(* ===== verification/Creation.v ===== *)
(** * Creating a sandbox

    [services/sandbox/service.go] and [snapshots.go]: the request and what is refused before anything is claimed, the
    pending record [Prepare] writes, and [Complete], which builds and starts the sandbox and gives back what it
    claimed when a step before the commit point fails. *)

From S2P Require Import Prelude Ops GoStrings Netip Models SandboxFields Restart Store Secret SandboxID Repository ExecTable Host Lifecycle Reconcile Processes Checkpoint Ports EgressPolicy.
Local Open Scope Z_scope.
Local Open Scope op_scope.

(** ** Bounds *)

Definition MaxMemoryMiB : Z := 2 ^ 24.
Definition MaxDiskSize : Z := 2 ^ 44 - 4096 * 8 * 4096.
Definition MaxDiskMiB : Z := Z.shiftr MaxDiskSize 20.
Definition DefaultSwapMiB : Z := 2048.
Definition DefaultDiskMiB : Z := 10240.

Record ResourceRequest : Type := MkResourceRequest {
  RqMemoryMiB : option Z; RqVCPUs : Z; RqDiskMiB : Z; RqSwapMiB : option Z
}.

Record CreateRequest : Type := MkCreateRequest {
  CrImage : string;
  CrSnapshot : string;
  CrName : string;
  CrEnv : list string;
  CrWorkDir : string;
  CrUser : string;
  CrSecrets : list string;
  CrPolicy : string;
  CrResources : ResourceRequest;
  CrPorts : list PortForward
}.

Definition bounds (r : ResourceRequest) : Resources :=
  MkResources (default 0 (RqMemoryMiB r)) (RqVCPUs r) (RqDiskMiB r) (default 0 (RqSwapMiB r)).

Definition fronted (req : CreateRequest) : bool := negb (String.eqb (CrPolicy req) "") || negb (bool_decide (CrSecrets req = [])).

Definition TrustEnv : list string := ["SSL_CERT_FILE"; "REQUESTS_CA_BUNDLE"; "NODE_EXTRA_CA_CERTS"; "CURL_CA_BUNDLE"].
++++++++
Please restate, word for word, the lines of the entries that run from the first line through the one holding "Record ResourceRequest : Type", and add nothing.

(* ===== verification/Creation.v ===== *)
(** * Creating a sandbox

    [services/sandbox/service.go] and [snapshots.go]: the request and what is refused before anything is claimed, the
    pending record [Prepare] writes, and [Complete], which builds and starts the sandbox and gives back what it
    claimed when a step before the commit point fails. *)

From S2P Require Import Prelude Ops GoStrings Netip Models SandboxFields Restart Store Secret SandboxID Repository ExecTable Host Lifecycle Reconcile Processes Checkpoint Ports EgressPolicy.
Local Open Scope Z_scope.
Local Open Scope op_scope.

(** ** Bounds *)

Definition MaxMemoryMiB : Z := 2 ^ 24.
Definition MaxDiskSize : Z := 2 ^ 44 - 4096 * 8 * 4096.
Definition MaxDiskMiB : Z := Z.shiftr MaxDiskSize 20.
Definition DefaultSwapMiB : Z := 2048.
Definition DefaultDiskMiB : Z := 10240.

Record ResourceRequest : Type := MkResourceRequest {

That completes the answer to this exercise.